You see, Saul was very sincere in his service to God, he just didn't think that Jesus was His Son. So when he found out that Jesus was indeed God's Son, Saul repented. The word "repentance" means to turn around, and that is exactly what Saul did. He turned from his error of persecuting those who followed Christ, to actually following Christ himself. In fact, it was Jesus who commanded him to do so. And Saul, who though a bit slow to realize the truth, could not deny that truth when he came face to face with it.


And in this story, we find out one of the most beautiful things of God's grace. Regardless of how wrong and evil we have been, He will still allow us to repent. Saul (who was soon to become the apostle Paul) did repent and the rest is history.


What about you?


One more thought: Had Saul not repented, despite the powerful effects of God's grace, Saul would have still been lost forever. For while God will allow us all to repent, as long as we have the breath to do so, He does require that repentance in order for us to be saved.


The reading for these three days is the 7th through the 9th chapters of Acts. They tell us all about just how much God is willing to forgive, if we will simply repent and turn back to Him.

Acts 5-6: Obeying God Rather than Man

The apostles were brought in and made to appear before the Sanhedrin to be questioned by the high priest. “We gave you strict orders not to teach in this name,” he said. “Yet you have filled Jerusalem with your teaching and are determined to make us guilty of this man’s blood.”

Peter and the other apostles replied: “We must obey God rather than human beings!

Acts 5:27-29, NIV


Contained within this short passage is one of the most difficult predicaments that we find ourselves forced to deal with. What do you do when the proper authorities of man come into conflict with the authority of God? While the consequences may be difficult, the answer to the question is not: When our human authorities differ from the Word of God, God wins every time!


In the passage above, we find the apostles preaching about Jesus. They have received the command to preach from God, but the Jewish authorities (who, by the way, did have legal authority within Jerusalem given to them by the Roman government) have commanded them not to preach in the name of Jesus. The apostles stated a simple fact that is just as relevant in our day and age as it was in theirs. The principle is that when we can be in agreement with both God and men, we do so. But when we can be in agreement with only one, that "one" has to be God.


The reason that this is so important is becoming clearer and clearer as each day goes by. We are being given new laws concerning the worship. A disease is being blamed for these laws, but they still are increasingly coming into conflict with God's instruction concerning our meeting together on the first day of the week. In addition to this, Bible teachings on sexual immorality and purity are now being challenged by our often corrupt, and even more often immoral, court system. What are we to do?

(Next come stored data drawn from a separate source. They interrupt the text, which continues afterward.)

(* ===== verification/Maturity.v ===== *)
(** * Maturity, orphans and balances (contrib/pool/store.mjs)

    [evaluateBlocks] follows every pending or mature block against the active
    chain; the operator's reads ([stats], [balances], [blocks]) report what it left.
    The theorems give the effect of a pass row by row, and over any number of
    passes when a block is orphaned. *)

From stdpp Require Import pretty.
From S2P Require Import Prelude JsInt Bytes PoolMath StoreDb Shares Ledger.
Local Open Scope Z_scope.

(** ** One pass *)

Record evaluation := {
  ev_matured : list string; ev_dematured : list string; ev_orphaned : list (string * bool);
  ev_alarms : list (string * string); ev_pending : Z; ev_unreadable : Z
}.
Definition no_evaluation : evaluation := {|
  ev_matured := []; ev_dematured := []; ev_orphaned := []; ev_alarms := [];
  ev_pending := 0; ev_unreadable := 0 |}.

Again, the answer is simple even though the penalties for abiding by that answer are often not so simple. The fact remains. When God's laws are in conflict with man's laws, only one acceptable avenue is available to Christians, and it is the same answer that Peter and the rest of the apostles gave to their wicked leadership during their day and age: "We must obey God, rather than man."


One more thought: The only way we can know what God commands is by being familiar with His Word. This is why we read!


The reading for the next two days is from Acts chapters 5 & 6. These chapters contain many straight forward truths that we must be aware of and obey, if we are to be pleasing to God.